El‐Gamal 2012.

Methods	Study design: prospective DB RCT. Study duration: October 2006 to October 2010. Follow‐up/Treatment duration: 4 weeks.
Participants	Country: Egypt. Setting: single centre. Patients with distal third ureteral stones. Number: treatment group: 48; placebo group: 46. Mean age ± SD, years: group 1: 36.2 ± 6; group 2: 35.3 ± 5.7. Sex, M/F: NS. Exclusion criteria: UTI; ureteral strictures; renal impairment; solitary functioning kidney; pregnancy; lactation; sensitivity to alpha‐blockers.
Interventions	Group 1: placebo group. Group 2: tamsulosin group. Group 3: Uralyt group. Group 4: Uralyt and tamsulosin group.
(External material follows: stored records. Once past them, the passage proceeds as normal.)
(* ===== verification/Persistence.v ===== *)
(** * Durability (include/rp/persistence.hpp, src/persistence.cpp)

    [Persistence] owns the append-only file and the snapshots: it restores the
    state at start, records every write, and saves on a schedule.  Everything
    runs on the event-loop thread except the background saver, which has its
    own steps here and can be anywhere in [rdb_save_file] while the loop runs. *)

From S2P Require Import Prelude UnorderedMap Store Commands Files Aof Rdb RdbFile.

Record PersistenceConfig := mkPersistenceConfig {
  dir : bytes;
  dbfilename : bytes;
  aof_filename : bytes;
  rdb_enabled : bool;
  aof_enabled : bool;
  fsync_policy : FsyncPolicy;
  save_seconds : Z;
  save_changes : Z;
  aof_rewrite_threshold : Z
}.

Definition default_PersistenceConfig : PersistenceConfig :=
  mkPersistenceConfig (bs ".") (bs "dump.rdb") (bs "appendonly.aof") true false kEverySec
    300 100 1000000.

Definition rdb_path (c : PersistenceConfig) : bytes := dir c ++ bs "/" ++ dbfilename c.
Definition aof_path (c : PersistenceConfig) : bytes := dir c ++ bs "/" ++ aof_filename c.

(** ** State *)

(** The counters; [last_save_ms_] and [last_save_attempt_ms_] are times. *)
Record SaveCounters := mkCounters {
  dirty_ : Z;
  last_save_ms_ : Z;
  last_save_attempt_ms_ : Z;
  saves_ok_ : Z;
  saves_failed_ : Z;
  last_error_ : bytes
}.

(** Where the saver thread is: in [rdb_save_file], about to store [saving_],
    or returned. *)
Inductive saver_pc := SaverIn (ph : save_phase) | SaverClearing | SaverExited.

(** The thread owns a copy of the records; [saver_env] is what its calls will
    meet. *)
Record Saver := mkSaver {
  saver_records : list KeyRecord;
  saver_env : save_env;
  saver_at : saver_pc
}.

(** The two atomics and the thread, which is joinable when there is one. *)
Record SaverState := mkSaverState {
  saving_ : bool;
  background_failed_ : bool;
  saver_ : option Saver
}.

(** What one call into the file system meets. *)
Record io_env := mkIo {
  io_save : save_env;
  io_rewrite : rewrite_env;
  io_stream : stream_env;
  io_opens : bool
}.

(** The machine the process runs on: its files, the process id, the successive
    readings of [now_ms] and what the successive calls meet. *)
Record Machine := mkMachine {
  disk_ : disk;
  pid_ : Z;
  wall_ : nat → Z;
  wall_ticks : nat;
  io_ : nat → io_env;
  io_calls : nat
}.

Record Persistence := mkPersistence {
  config_ : PersistenceConfig;
  aof_ : Aof;
  counters_ : SaveCounters;
  thread_ : SaverState;
  machine_ : Machine
}.

Definition with_aof (a : Aof) (d : disk) (p : Persistence) : Persistence :=
  let m := machine_ p in
  mkPersistence (config_ p) a (counters_ p) (thread_ p)
    (mkMachine d (pid_ m) (wall_ m) (wall_ticks m) (io_ m) (io_calls m)).

Definition with_disk (d : disk) (p : Persistence) : Persistence := with_aof (aof_ p) d p.

Definition with_counters (c : SaveCounters) (p : Persistence) : Persistence :=
  mkPersistence (config_ p) (aof_ p) c (thread_ p) (machine_ p).

Definition with_thread (t : SaverState) (p : Persistence) : Persistence :=
  mkPersistence (config_ p) (aof_ p) (counters_ p) t (machine_ p).

(** One reading of the wall clock. *)
Definition now_ms (p : Persistence) : Z * Persistence :=
  let m := machine_ p in
  (wall_ m (wall_ticks m),
   mkPersistence (config_ p) (aof_ p) (counters_ p) (thread_ p)
     (mkMachine (disk_ m) (pid_ m) (wall_ m) (S (wall_ticks m)) (io_ m) (io_calls m))).

(** What the next call into the file system meets. *)
Definition next_io (p : Persistence) : io_env * Persistence :=
  let m := machine_ p in
  (io_ m (io_calls m),
   mkPersistence (config_ p) (aof_ p) (counters_ p) (thread_ p)
     (mkMachine (disk_ m) (pid_ m) (wall_ m) (wall_ticks m) (io_ m) (S (io_calls m)))).

Definition set_last_error (msg : bytes) (p : Persistence) : Persistence :=
  let c := counters_ p in
  with_counters (mkCounters (dirty_ c) (last_save_ms_ c) (last_save_attempt_ms_ c)
    (saves_ok_ c) (saves_failed_ c) msg) p.

Definition set_attempt (t : Z) (p : Persistence) : Persistence :=
  let c := counters_ p in
  with_counters (mkCounters (dirty_ c) (last_save_ms_ c) t (saves_ok_ c) (saves_failed_ c)
    (last_error_ c)) p.

Definition set_dirty (n : Z) (p : Persistence) : Persistence :=
  let c := counters_ p in
  with_counters (mkCounters n (last_save_ms_ c) (last_save_attempt_ms_ c) (saves_ok_ c)
    (saves_failed_ c) (last_error_ c)) p.

Definition count_ok (t : Z) (p : Persistence) : Persistence :=
  let c := counters_ p in
  with_counters (mkCounters (dirty_ c) t (last_save_attempt_ms_ c) (wrap64 (saves_ok_ c + 1))
    (saves_failed_ c) (last_error_ c)) p.

Definition count_failed (msg : bytes) (p : Persistence) : Persistence :=
  let c := counters_ p in
  with_counters (mkCounters (dirty_ c) (last_save_ms_ c) (last_save_attempt_ms_ c)
    (saves_ok_ c) (wrap64 (saves_failed_ c + 1)) msg) p.

Definition new_persistence (c : PersistenceConfig) (m : Machine) : Persistence :=
  let p := mkPersistence c new_aof (mkCounters 0 0 0 0 0 []) (mkSaverState false false None) m in
  let '(t, p) := now_ms p in
  with_counters (mkCounters 0 t 0 0 0 []) p.

(** ** The saver thread *)

(** One step of the thread. *)
Definition saver_step (p : Persistence) : Persistence :=
  let t := thread_ p in
  match saver_ t with
  | None => p
  | Some v =>
      match saver_at v with
      | SaverIn (SaveDone err) =>
          with_thread (mkSaverState (saving_ t)
            (match err with Some _ => true | None => background_failed_ t end)
            (Some (mkSaver (saver_records v) (saver_env v) SaverClearing))) p
      | SaverIn ph =>
          let path := rdb_path (config_ p) in
          let '(ph, d) :=
            save_step (saver_env v) path (rdb_temp path (pid_ (machine_ p)))
              (rdb_serialize (saver_records v)) ph (disk_ (machine_ p)) in
          with_disk d
            (with_thread (mkSaverState (saving_ t) (background_failed_ t)
              (Some (mkSaver (saver_records v) (saver_env v) (SaverIn ph)))) p)
      | SaverClearing =>
          with_thread (mkSaverState false (background_failed_ t)
            (Some (mkSaver (saver_records v) (saver_env v) SaverExited))) p
      | SaverExited => p
      end
  end.

(** The thread has at most six steps. *)
Definition saver_fuel : nat := 6.

(** [join]: wait for the thread to return; nothing else runs meanwhile. *)
Definition join (p : Persistence) : Persistence :=
  let p := Nat.iter saver_fuel saver_step p in
  with_thread (mkSaverState (saving_ (thread_ p)) (background_failed_ (thread_ p)) None) p.

Definition joinable (p : Persistence) : bool := bool_decide (is_Some (saver_ (thread_ p))).

Definition join_if_joinable (p : Persistence) : Persistence :=
  if joinable p then join p else p.

(** ** Operations that do not touch the store *)

Definition on_write (args : Args) (p : Persistence) : Persistence :=
  let p := set_dirty (wrap64 (dirty_ (counters_ p) + 1)) p in
  if aof_enabled (config_ p) then
    with_aof (aof_append args (aof_ p)) (disk_ (machine_ p)) p
  else p.

Definition write_snapshot (records : list KeyRecord) (p : Persistence)
    : option bytes * Persistence :=
  let '(io, p) := next_io p in
  let '(err, d) :=
    rdb_save_file (io_save io) (pid_ (machine_ p)) (rdb_path (config_ p)) records
      (disk_ (machine_ p)) in
  (err, with_disk d p).

Definition shutdown (p : Persistence) : Persistence :=
  let p := join_if_joinable p in
  let '(io, p) := next_io p in
  let '(a, d) := aof_close (io_stream io) (aof_ p) (disk_ (machine_ p)) in
  with_aof a d p.

(** A finished background save is joined and counted. *)
Definition reap_saver (now : Z) (p : Persistence) : Persistence :=
  if negb (saving_ (thread_ p)) && joinable p then
    let p := join p in
    if background_failed_ (thread_ p) then count_failed (bs "background save failed") p
    else count_ok now p
  else p.

Definition flag (b : bool) : bytes := if b then bs "1" else bs "0".

Definition info_section (p : Persistence) : bytes :=
  let c := config_ p in
  let n := counters_ p in
  bs "loading:0" ++ crlf ++
  bs "rdb_enabled:" ++ flag (rdb_enabled c) ++ crlf ++
  bs "rdb_changes_since_last_save:" ++ to_string (dirty_ n) ++ crlf ++
  bs "rdb_bgsave_in_progress:" ++ flag (saving_ (thread_ p)) ++ crlf ++
  bs "rdb_last_save_time:" ++ to_string (Z.quot (last_save_ms_ n) 1000) ++ crlf ++
  bs "rdb_saves_ok:" ++ to_string (saves_ok_ n) ++ crlf ++
  bs "rdb_saves_failed:" ++ to_string (saves_failed_ n) ++ crlf ++
  bs "aof_enabled:" ++ flag (aof_enabled c) ++ crlf ++
  bs "aof_fsync_policy:" ++ fsync_policy_name (fsync_policy c) ++ crlf ++
  bs "aof_commands_written:" ++ to_string (commands_written_ (aof_ p)) ++ crlf ++
  bs "aof_bytes_written:" ++ to_string (bytes_written_ (aof_ p)) ++ crlf ++
  bs "aof_fsyncs:" ++ to_string (fsyncs_ (aof_ p)) ++ crlf ++
  (match last_error_ n with
   | [] => []
   | _ :: _ => bs "last_persistence_message:" ++ last_error_ n ++ crlf
   end).

(** ** Operations on the store *)

Section Operations.
Context `{UM : UnorderedMap}.
Implicit Types (s : Store) (p : Persistence).

Definition rdb_disabled : bytes := bs "RDB snapshots are disabled".

(** Each returns success and the error message. *)
Definition persist_save s p : (bool * bytes) * (Store * Persistence) :=
  if negb (rdb_enabled (config_ p)) then ((false, rdb_disabled), (s, p))
  else
    let '(t, p) := now_ms p in
    let p := set_attempt t p in
    let '(records, s) := snapshot s in
    let '(err, p) := write_snapshot records p in
    match err with
    | Some msg => ((false, msg), (s, count_failed msg p))
    | None =>
        let '(t, p) := now_ms p in
        ((true, []), (s, count_ok t (set_dirty 0 p)))
    end.

Definition persist_background_save s p : (bool * bytes) * (Store * Persistence) :=
  if negb (rdb_enabled (config_ p)) then ((false, rdb_disabled), (s, p))
  else if saving_ (thread_ p) then
    ((false, bs "Background save already in progress"), (s, p))
  else
    let '(records, s) := snapshot s in
    let p := join_if_joinable p in
    let p := set_dirty 0 p in
    let '(t, p) := now_ms p in
    let p := set_attempt t p in
    let '(io, p) := next_io p in
    ((true, []),
     (s, with_thread (mkSaverState true false
           (Some (mkSaver records (io_save io) (SaverIn SaveStart)))) p)).

Definition persist_rewrite_aof s p : (bool * bytes) * (Store * Persistence) :=
  if negb (aof_enabled (config_ p)) then ((false, bs "AOF is disabled"), (s, p))
  else
    let '(records, s) := snapshot s in
    let '(io, p) := next_io p in
    let '(err, a, d) :=
      aof_rewrite (io_rewrite io) (aof_path (config_ p)) records (aof_ p)
        (disk_ (machine_ p)) in
    ((bool_decide (err = None), default [] err), (s, with_aof a d p)).

(** The part of [cron] that looks after the log. *)
Definition cron_aof (now : Z) s p : outcome (Store * Persistence) :=
  if negb (aof_enabled (config_ p)) then Ret (s, p)
  else
    let '(io, p) := next_io p in
    '(err, a, d) ← aof_flush now (io_stream io) (aof_ p) (disk_ (machine_ p));
    let p := with_aof a d p in
    let p := match err with Some msg => set_last_error msg p | None => p end in
    if (0 <? aof_rewrite_threshold (config_ p)) &&
       (aof_rewrite_threshold (config_ p) <? commands_written_ (aof_ p)) then
      let '((done, msg), (s, p)) := persist_rewrite_aof s p in
      Ret (s, if done then p else set_last_error msg p)
    else Ret (s, p).

(** The part that starts a scheduled snapshot. *)
Definition cron_save (now : Z) s p : outcome (Store * Persistence) :=
  if rdb_enabled (config_ p) && (0 <? save_seconds (config_ p)) &&
     (0 <? save_changes (config_ p)) && negb (saving_ (thread_ p)) then
    elapsed ← sub64 now (last_save_ms_ (counters_ p));
    if (save_changes (config_ p) <=? dirty_ (counters_ p)) &&
       (save_seconds (config_ p) * 1000 <=? elapsed) then
      Ret (persist_background_save s p).2
    else Ret (s, p)
  else Ret (s, p).

Definition cron s p : outcome (Store * Persistence) :=
  let '(now, p) := now_ms p in
  '(s, p) ← cron_aof now s p;
  cron_save now s (reap_saver now p).

End Operations.

(** ** In the server's state *)

(** A state that has a [Persistence] next to its store. *)
Class PersistState `{UM : UnorderedMap} (W : Type) {SS : ServerState W} := {
  persist_of : W → Persistence;
  with_persist : Persistence → W → W;
  persist_of_with p w : persist_of (with_persist p w) = p;
  store_of_with_persist p w : store_of (with_persist p w) = store_of w;
  persist_of_with_store s w : persist_of (with_store s w) = persist_of w
}.

Section Server.
Context `{UM : UnorderedMap} {W Link : Type} {SS : ServerState W} {PS : PersistState W}.
Implicit Types (w : W).

Definition put (x : Store * Persistence) w : W := with_persist x.2 (with_store x.1 w).

(** An operation on the store and the persistence, run in the server's state. *)
Definition on_persist {A} (f : Store → Persistence → A * (Store * Persistence)) w
    : outcome (A * W) :=
  let '(r, x) := f (store_of w) (persist_of w) in Ret (r, put x w).

Definition persistence_ops : PersistenceOps W :=
  mkPersistenceOps (on_persist persist_save) (on_persist persist_background_save)
    (on_persist persist_rewrite_aof) (λ w, Ret (info_section (persist_of w))).

(** [load]: the error message of a [false] result, if any. *)
Definition load (fuel : nat) (tbl : CommandTable (W:=W) (Link:=Link)) w
    : outcome (option bytes * W) :=
  let p := persist_of w in
  let c := config_ p in
  if aof_enabled c then
    '(w, applied, truncated, err) ←
      replay (apply_silently tbl) (disk_ (machine_ p)) (aof_path c) w;
    match err with
    | Some msg => Ret (Some msg, w)
    | None =>
        let p := persist_of w in
        let p :=
          if Nat.ltb 0 truncated then
            set_last_error (bs "recovered from a torn AOF tail (" ++
              to_string (Z.of_nat truncated) ++ bs " bytes discarded)") p
          else p in
        let '(io, p) := next_io p in
        let '(err, a, d) :=
          aof_open (io_stream io) (io_opens io) (aof_path c) (fsync_policy c) (aof_ p)
            (disk_ (machine_ p)) in
        Ret (err, with_persist (with_aof a d p) w)
    end
  else if negb (rdb_enabled c) then Ret (None, w)
  else
    '(records, err) ← rdb_load_file fuel (rdb_path c) (disk_ (machine_ p));
    match err with
    | Some msg => Ret (Some msg, w)
    | None => Ret (None, with_store (load_records records (store_of w)) w)
    end.

End Server.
All participants were advised to increase fluid intake to more than 2 L per day and to receive IM injection of 75 mg of diclofenac sodium.
Outcomes	Mean stone size. Analgesic needs. Stone passage rate.
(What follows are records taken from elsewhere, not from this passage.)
(* ===== verification/PersistenceTheorems.v ===== *)
(** * Correctness of durability

    The persistence operations leave the keyspace alone, so they can be a
    command table's collaborator; there is at most one saver, and the event
    loop never waits for it; a background save records the keyspace as it was
    when it started, whatever the clients do meanwhile; what was saved loads
    again.  And the ways in which saves disturb each other. *)

From S2P Require Import Prelude UnorderedMap Store Keyspace StoreScan Commands CommandSpec Dispatch.
From S2P Require Import Files Encode Aof AofTheorems AofRewrite Recovery Rdb RdbTheorems RdbFile Persistence.

Section Theorems.
Context `{UM : UnorderedMap}.
Implicit Types (s : Store) (p : Persistence).

(** ** The store is only read *)

Lemma quiet_snapshot s : quiet s (snapshot s).2.
Proof. exact (quiet_clock s). Qed.

Lemma save_quiet_store s p r x : persist_save s p = (r, x) → quiet s x.1.
Proof.
  unfold persist_save. split_if; [intros [= <- <-]; apply quiet_refl|].
  destruct (now_ms p) as [t p1]. pose proof (quiet_snapshot s) as Hq.
  destruct (snapshot s) as [recs s1]. destruct (write_snapshot _ _) as [[msg|] p2].
  - by intros [= <- <-].
  - destruct (now_ms p2) as [t' p3]. by intros [= <- <-].
Qed.

Lemma background_save_quiet_store s p r x : persist_background_save s p = (r, x) → quiet s x.1.
Proof.
  unfold persist_background_save. repeat split_if; try (intros [= <- <-]; apply quiet_refl).
  pose proof (quiet_snapshot s) as Hq. destruct (snapshot s) as [recs s1].
  destruct (now_ms _) as [t p1]. destruct (next_io _) as [io p2]. by intros [= <- <-].
Qed.

Lemma rewrite_aof_quiet_store s p r x : persist_rewrite_aof s p = (r, x) → quiet s x.1.
Proof.
  unfold persist_rewrite_aof. split_if; [intros [= <- <-]; apply quiet_refl|].
  pose proof (quiet_snapshot s) as Hq. destruct (snapshot s) as [recs s1].
  destruct (next_io p) as [io p1]. destruct (aof_rewrite _ _ _ _ _) as [[err a] d].
  by intros [= <- <-].
Qed.

(** ** The saver *)

Definition saver_exited (p : Persistence) : bool :=
  match saver_ (thread_ p) with
  | Some v => match saver_at v with SaverExited => true | _ => false end
  | None => true
  end.

(** [saving_] says whether there is a thread that has not returned. *)
Definition saver_wf (p : Persistence) : Prop := saving_ (thread_ p) = negb (saver_exited p).

Lemma saver_step_wf p : saver_wf p → saver_wf (saver_step p).
Proof.
  unfold saver_wf, saver_exited, saver_step. destruct (thread_ p) as [sv bf [[recs env at_]|]] eqn:E;
    cbn; rewrite ?E; [|done].
  destruct at_ as [[| | | |err]| |]; cbn; rewrite ?E; cbn; try done.
  all: repeat split_if; cbn; done.
Qed.

Lemma saver_step_exited p : saver_exited p = true → saver_step p = p.
Proof.
  unfold saver_exited, saver_step. destruct (saver_ (thread_ p)) as [v|]; [|done].
  by destruct (saver_at v).
Qed.

Lemma saver_iter_exited n p : saver_exited p = true → Nat.iter n saver_step p = p.
Proof. intros H. induction n as [|n IH]; [done|]. rewrite Nat.iter_succ, IH. by apply saver_step_exited. Qed.

(** Joining a thread that has returned does not wait. *)
Lemma join_exited p :
  saver_exited p = true →
  join p = with_thread (mkSaverState (saving_ (thread_ p)) (background_failed_ (thread_ p)) None) p.
Proof. intros H. unfold join. by rewrite saver_iter_exited. Qed.

(** How many steps the thread has left. *)
Definition saver_left (p : Persistence) : nat :=
  match saver_ (thread_ p) with
  | None => 0
  | Some v =>
      match saver_at v with
      | SaverIn SaveStart => 6
      | SaverIn SaveWritten => 5
      | SaverIn SaveSynced => 4
      | SaverIn SaveRemoved => 3
      | SaverIn (SaveDone _) => 2
      | SaverClearing => 1
      | SaverExited => 0
      end
  end.

Lemma saver_left_step p : (saver_left (saver_step p) ≤ saver_left p - 1)%nat.
Proof.
  unfold saver_left, saver_step. destruct (thread_ p) as [sv bf [[recs env at_]|]] eqn:E; cbn; rewrite ?E; [|cbn; lia].
  destruct at_ as [[| | | |err]| |]; cbn; rewrite ?E; cbn; try lia.
  all: repeat split_if; cbn; lia.
Qed.

Lemma saver_left_iter n p : (saver_left (Nat.iter n saver_step p) ≤ saver_left p - n)%nat.
Proof.
  induction n as [|n IH]; [cbn; lia|]. rewrite Nat.iter_succ.
  pose proof (saver_left_step (Nat.iter n saver_step p)). lia.
Qed.

Lemma saver_left_exited p : saver_left p = 0%nat → saver_exited p = true.
Proof.
  unfold saver_left, saver_exited. destruct (saver_ (thread_ p)) as [v|]; [|done].
  by destruct (saver_at v) as [[| | | |]| |].
Qed.

Lemma saver_fuel_enough p : saver_exited (Nat.iter saver_fuel saver_step p) = true.
Proof.
  apply saver_left_exited. pose proof (saver_left_iter saver_fuel p).
  assert (saver_left p ≤ 6)%nat; [|unfold saver_fuel in *; lia].
  unfold saver_left. destruct (saver_ (thread_ p)) as [v|]; [|lia].
  destruct (saver_at v) as [[| | | |]| |]; lia.
Qed.

Lemma saver_iter_wf n p : saver_wf p → saver_wf (Nat.iter n saver_step p).
Proof. intros H. induction n as [|n IH]; [done|]. rewrite Nat.iter_succ. by apply saver_step_wf. Qed.

Lemma join_wf p : saver_wf p → saver_wf (join p).
Proof.
  intros H%(saver_iter_wf saver_fuel). pose proof (saver_fuel_enough p) as He.
  unfold join, saver_wf in *. rewrite He in H. generalize dependent (Nat.iter saver_fuel saver_step p).
  intros q Hq _. by rewrite Hq.
Qed.

(** Only the saver and the operations that start or join it touch [thread_]. *)
Lemma saver_wf_thread p p' : thread_ p' = thread_ p → saver_wf p → saver_wf p'.
Proof. unfold saver_wf, saver_exited. by intros ->. Qed.

(** ** Runs *)

(** Everything that can happen: the operations, the saver's steps, and a
    command that changes the store and is recorded. *)
Inductive persist_op := OpSave | OpBackgroundSave | OpRewriteAof | OpCron | OpWrite | OpSaver.

Inductive persist_step : persist_op → Store * Persistence → Store * Persistence → Prop :=
| step_save s p r x : persist_save s p = (r, x) → persist_step OpSave (s, p) x
| step_background_save s p r x :
    persist_background_save s p = (r, x) → persist_step OpBackgroundSave (s, p) x
| step_rewrite_aof s p r x :
    persist_rewrite_aof s p = (r, x) → persist_step OpRewriteAof (s, p) x
| step_cron s p x : cron s p = Ret x → persist_step OpCron (s, p) x
| step_write s s' p args : persist_step OpWrite (s, p) (s', on_write args p)
| step_saver s p : persist_step OpSaver (s, p) (s, saver_step p).

Definition persist_runs : relation (Store * Persistence) := rtc (λ x y, ∃ o, persist_step o x y).

(** A run while the saver is at work, without a foreground SAVE. *)
Definition during_save : relation (Store * Persistence) :=
  rtc (λ x y, saving_ (thread_ x.2) = true ∧ ∃ o, o ≠ OpSave ∧ persist_step o x y).

Lemma now_ms_thread p : thread_ (now_ms p).2 = thread_ p.
Proof. done. Qed.

Lemma write_snapshot_thread records p : thread_ (write_snapshot records p).2 = thread_ p.
Proof.
  unfold write_snapshot. cbn [next_io]. by destruct (rdb_save_file _ _ _ _ _).
Qed.

Lemma save_thread s p r x : persist_save s p = (r, x) → thread_ x.2 = thread_ p.
Proof.
  unfold persist_save. split_if; [by intros [= <- <-]|]. cbn [now_ms].
  destruct (snapshot s) as [recs s1]. destruct (write_snapshot _ _) as [err p2] eqn:E.
  pose proof (write_snapshot_thread recs (set_attempt (wall_ (machine_ p) (wall_ticks (machine_ p))) (now_ms p).2)) as H.
  cbn [now_ms snd] in H. rewrite E in H. destruct err; by intros [= <- <-].
Qed.

Lemma rewrite_aof_thread s p r x : persist_rewrite_aof s p = (r, x) → thread_ x.2 = thread_ p.
Proof.
  unfold persist_rewrite_aof. split_if; [by intros [= <- <-]|].
  destruct (snapshot s) as [recs s1]. cbn [next_io].
  destruct (aof_rewrite _ _ _ _ _) as [[err a] d]. by intros [= <- <-].
Qed.

Lemma cron_aof_thread now s p x : cron_aof now s p = Ret x → thread_ x.2 = thread_ p.
Proof.
  unfold cron_aof. split_if; [by intros [= <-]|]. cbn [next_io].
  intros ([[err a] d] & _ & H)%bind_Ret. revert H. cbn.
  set (p1 := match err with Some _ => _ | None => _ end).
  assert (thread_ p1 = thread_ p) as Hp by (by destruct err). rewrite <- Hp. clearbody p1.
  split_if; [|by intros [= <-]].
  destruct (persist_rewrite_aof s p1) as [[[|] msg] [s2 p2]] eqn:E; apply rewrite_aof_thread in E;
    by intros [= <-].
Qed.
Funding sources	None stated.
Declarations of interest	None stated.
Notes	Non‐enhanced spiral CT was done at the end of study period for all participants.
Risk of bias
Bias	Authors' judgement	Support for judgement
Random sequence generation (selection bias)	Low risk	Quote: “Patients were prospectively randomized through a computer generated randomization process into four equal groups.” Comment: This method of random sequence generation was considered to have low risk of bias.
Allocation concealment (selection bias)	Low risk	Quote: “The investigators and the patients were blinded to the treatment given, until the end of the study.” Comment: Randomisation method was described and would not allow investigator/participant to know or influence the intervention group before eligible participant entered into the study. Therefore this method of allocation concealment was considered to have low risk of bias.
Blinding of participants and personnel (performance bias) All outcomes	Low risk	Quote: “The investigators and the patients were blinded to the treatment given, until the end of the study.” Comment: double‐blind; therefore low risk of bias.
Blinding of outcome assessment (detection bias) All outcomes	Unclear risk	No quotes available. No blinding of outcome assessments described. Comment: Owing to insufficient information, risk of detection bias was considered to be unclear.
Incomplete outcome data (attrition bias) All outcomes	Low risk	Quote: “5 cases were lost to follow‐up (2 in the control group and one in each of the other three groups).” Comment: Owing to the small number of participants lost to follow‐up, risk of attrition bias was considered to be low.
Selective reporting (reporting bias)	High risk	No quotes available. Comment: Primary outcomes were not prespecified; therefore risk of reporting bias was considered to be high.
Other bias	Low risk	No quotes available. Comment: Owing to insufficient information to permit judgement, risk of other sources of bias was considered to be unclear.